[Assignment]
Return copies of the lines below that mention "decide".

[Given entries]
Definition apart (b c : Z * Z) : Prop := fst b + snd b <= fst c \/ fst c + snd c <= fst b.
Fixpoint all_apart (bs : list (Z * Z)) : Prop :=
  match bs with [] => True | b :: bs => Forall (apart b) bs /\ all_apart bs end.
Record client_ok s (bs : list (Z * Z)) : Prop := {
  co_heap : heap_ok s;
  co_dangle : dangle s = 0;
  co_blocks : Forall (fun b => block s (fst b) (snd b)) bs;
  co_apart : all_apart bs;
}.
#[local] Instance apart_sym : Symmetric apart.
Proof. unfold apart. intros ? ? ?. lia. Qed.
Lemma all_apart_perm bs bs' : bs ≡ₚ bs' -> all_apart bs -> all_apart bs'.
Proof.
  induction 1 as [|x l l' Hp IH|x y l|l l' l'' _ IH1 _ IH2]; cbn; try done; [| |by auto].
  - intros [Hx Hl]. split; [by rewrite <- Hp|auto].
  - intros [[Hyx Hy]%Forall_cons [Hx Hl]]. split_and!; try done. constructor; [by symmetry|done].
Qed.
(** Blocks of which all memory is used before and after. *)
Lemma blocks_mono s s' bs :
  Forall (fun b => block s (fst b) (snd b)) bs ->
  (forall b a, b ∈ bs -> fst b <= a < fst b + snd b -> used s a -> used s' a) ->
  Forall (fun b => block s' (fst b) (snd b)) bs.
Proof.
  rewrite !Forall_forall. intros H Hu b Hb. destruct (H b Hb) as [? ? ? ? ? Hub].
  split; try done. intros a Ha. eapply Hu; eauto.
Qed.
Lemma quiet_client s bs s' : client_ok s bs -> quiet s s' -> client_ok s' bs.
Proof.
  intros [Hok Hd Hb Ha] Hq. split; [apply Hq|by rewrite (quiet_dangle _ _ Hq)| |done].
  eapply blocks_mono; [done|]. intros b a _ _ Hu. apply (hd_used _ _ _ _ _ Hq). by left.
Qed.
(** A block is apart from another when the bytes of one are used and those of the
    other are not. *)
Lemma block_apart (P : Z -> Prop) b c :
  0 < snd b -> 0 < snd c -> (forall a, fst b <= a < fst b + snd b -> ~ P a) ->
  (forall a, fst c <= a < fst c + snd c -> P a) -> apart b c.
Proof.
  intros Hb Hc Hnb Hpc. unfold apart. destruct (decide (fst b + snd b <= fst c)) as [|H1]; [by left|].
  destruct (decide (fst c + snd c <= fst b)) as [|H2]; [by right|]. exfalso.
  apply (Hnb (Z.max (fst b) (fst c))); [lia|]. apply Hpc. lia.
Qed.
Lemma alloced_block s n flags r s' : alloced s n flags r s' -> block s' (fst r) (snd r).
Proof. intros [Hh ? ? ? ? ? ? ?]. split; try done. intros a Ha. by eapply held_mapped. Qed.
Lemma alloced_client s bs n flags r s' :
  client_ok s bs -> alloced s n flags r s' -> client_ok s' (r :: bs).
Proof.
  intros [Hok Hd Hb Hap] Hal. pose proof Hal as [Hh Hmin _ _ _ _ _ _]. pose proof Hh as [Hok' Hu Hn _ _ Hd'].
  split; [done|congruence| |].
  - constructor; [by eapply alloced_block|]. eapply blocks_mono; [done|]. intros b a _ _ ?. apply Hu. by left.
  - split; [|done]. rewrite Forall_forall in Hb |- *. intros c Hc. destruct (Hb c Hc) as [? ? ? Hcm ? Hcu].
    apply (block_apart (used s)); try done; unfold HEAP_MINSIZE in *; lia.
Qed.
Lemma freed_client s b bs keep s' :
  client_ok s (b :: bs) -> freed s (fst b) (snd b) keep s' -> client_ok s' bs.
Proof.
  intros [Hok Hd Hb [Hap1 Hap]] [Hok' Hu _ [_ Hd']%same_cfg_split _ _ _].
  apply Forall_cons in Hb as [Hb Hbs]. rewrite Forall_forall in Hap1. split; [done|congruence| |done].
  eapply blocks_mono; [done|]. intros c a Hc Ha Hua. apply Hu. split; [done|].
  pose proof (Hap1 c Hc). unfold apart in *. lia.
Qed.
Lemma resized_client s b bs n flags r s' :
  client_ok s (b :: bs) -> resized s (fst b) (snd b) n flags r s' -> client_ok s' (r :: bs).
Proof.
  intros [Hok Hd Hb [Hap1 Hap]] [Hok' Hu Hnew Hmin _ Hp Ha Has He _ _ _ [_ Hd']%same_cfg_split].
  apply Forall_cons in Hb as [Hb Hbs]. rewrite Forall_forall in Hap1. split; [done|congruence| |].
  - constructor; [split; try done; intros a Hr; apply Hu; by right|].
    eapply blocks_mono; [done|]. intros c a Hc Hr Hua. apply Hu. left. split; [done|].
    pose proof (Hap1 c Hc). unfold apart in *. lia.
  - split; [|done]. rewrite Forall_forall in Hbs |- *. intros c Hc. destruct (Hbs c Hc) as [? ? ? Hcm ? Hcu].
    apply (block_apart (fun a => used s a /\ ~ fst b <= a < fst b + snd b)); unfold HEAP_MINSIZE in *; try lia.
    + intros a Hr [Hua Hni]. by apply Hni, Hnew.
    + intros a Hr. split; [by apply Hcu|]. pose proof (Hap1 c Hc). unfold apart in *. lia.
Qed.
Lemma block_free s b flags :
  heap_ok s -> block s (fst b) (snd b) -> truthful s b flags -> free_pre s (fst b) (snd b) flags.
Proof. intros Hok [] Hf. by split. Qed.
Lemma client_step_ok s bs s' bs' : client_step (s, bs) (s', bs') -> client_ok s bs -> client_ok s' bs'.
Proof.
  intros Hst Hc. pose proof Hc as [Hok Hd Hb Hap].
  inversion Hst as [? ? n flags r ? Hn Hfl E|? ? n flags e ? Hn Hfl E|
    ? ? k m off n flags r ? Hn Hfl Hag Htop E|? ? k m off n flags r ? Hn Hfl Hag Htop E|
    ? b ? flags ? Hf E|? b ? n af ff r ? Hn Hfl Hf E|? b ? n af ff e ? Hn Hfl Hf E|? ? th r ? E|? b ? m Hm|? ? ? Hp]; subst.
  - pose proof (heap_alloc_ok s n flags Hok Hd Hfl Hn) as H. unfold srun in H. rewrite E in H. by eapply alloced_client.
  - pose proof (heap_alloc_ok s n flags Hok Hd Hfl Hn) as H. unfold srun in H. rewrite E in H.
    eapply quiet_client; [done|]. by apply same_quiet.
  - pose proof (heap_align_ok s k m off n flags Hok Hd Hfl Hn Hag (top_used_below _ _ Hok Htop)) as H.
    unfold srun in H. rewrite E in H. destruct H as [H _]. by eapply alloced_client.
  - pose proof (heap_align_ok s k m off n flags Hok Hd Hfl Hn Hag (top_used_below _ _ Hok Htop)) as H.
    unfold srun in H. rewrite E in H. eapply quiet_client; [done|]. by apply same_quiet.
  - apply Forall_cons in Hb as [Hb _]. pose proof (heap_release_ok s _ _ _ (block_free s b flags Hok Hb Hf)) as H.
    unfold srun in H. rewrite E in H. by eapply freed_client.
  - pose proof Hb as [Hb1 _]%Forall_cons.
    pose proof (heap_realloc_ok s (fst b) (snd b) n af ff Hok Hd Hfl (or_intror Hb1) Hn Hf) as H.
    unfold srun in H. rewrite E in H. by eapply resized_client.
  - pose proof Hb as [Hb1 _]%Forall_cons.
    pose proof (heap_realloc_ok s (fst b) (snd b) n af ff Hok Hd Hfl (or_intror Hb1) Hn Hf) as H.
    unfold srun in H. rewrite E in H. by eapply quiet_client.
  - pose proof (heap_trim_ok s th Hok) as H. unfold srun in H. rewrite E in H.
    destruct H as (k & _ & _ & [Hq _ _] & _). by eapply quiet_client.
  - pose proof Hb as [[_ _ _ _ _ Hu] _]%Forall_cons. split; try done.
    + apply heap_ok_mem; [done|]. intros a Ha. apply Hm. intros Hr. by destruct (Hu a Hr).
    + eapply blocks_mono; [done|]. intros c a _ _. by rewrite used_mem.
  - split; try done; [by rewrite <- Hp|by eapply all_apart_perm].
Qed.
Lemma client_steps_ok x y :
  rtc client_step x y -> client_ok (fst x) (snd x) -> client_ok (fst y) (snd y).
Proof.
  induction 1 as [|[s bs] [s1 bs1] z Hst _ IH]; [done|]. intros Hc. apply IH. by eapply client_step_ok.
Qed.
(** No operation on a valid heap and its blocks panics. *)
Definition client_safe s (bs : list (Z * Z)) : Prop :=
  (forall n flags, 0 <= n -> allowed flags -> heap_alloc_untraced n flags s <> SPanic) /\
  (forall k m offset n flags, 0 <= n -> allowed flags -> alignment k m (Z.land offset (m - 1)) -> top_used s m ->
     heap_align_untraced m offset n flags s <> SPanic) /\
  (forall threshold, exists r s', heap_trim threshold s = SRet r s') /\
  (forall b flags, b ∈ bs -> truthful s b flags ->
     exists s', heap_free_untraced (fst b) (snd b) flags s = SRet tt s') /\
  (forall b n aflags fflags, b ∈ bs -> 0 <= n -> allowed aflags -> truthful s b fflags ->
     heap_realloc_untraced (fst b) (snd b) n aflags fflags s <> SPanic).
Lemma client_ok_safe s bs : client_ok s bs -> client_safe s bs.
Proof.
  intros [Hok Hd Hb _]. rewrite Forall_forall in Hb. split_and!.
  - intros n flags Hn Hfl. by eapply srun_safe, heap_alloc_ok.
  - intros k m off n flags Hn Hfl Hag Ht. by eapply srun_safe, heap_align_ok, top_used_below.
  - intros th. by eapply srun_total, heap_trim_ok.
  - intros b flags Hin Hf.
    destruct (srun_total _ _ _ (heap_release_ok s _ _ _ (block_free s b flags Hok (Hb b Hin) Hf))) as ([] & s' & E).
    by exists s'.
  - intros b n af ff Hin Hn Hfl Hf. eapply srun_safe, heap_realloc_ok; try done. right. by apply Hb.
Qed.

[Answer for the task]
  intros Hb Hc Hnb Hpc. unfold apart. destruct (decide (fst b + snd b <= fst c)) as [|H1]; [by left|].
  destruct (decide (fst c + snd c <= fst b)) as [|H2]; [by right|]. exfalso.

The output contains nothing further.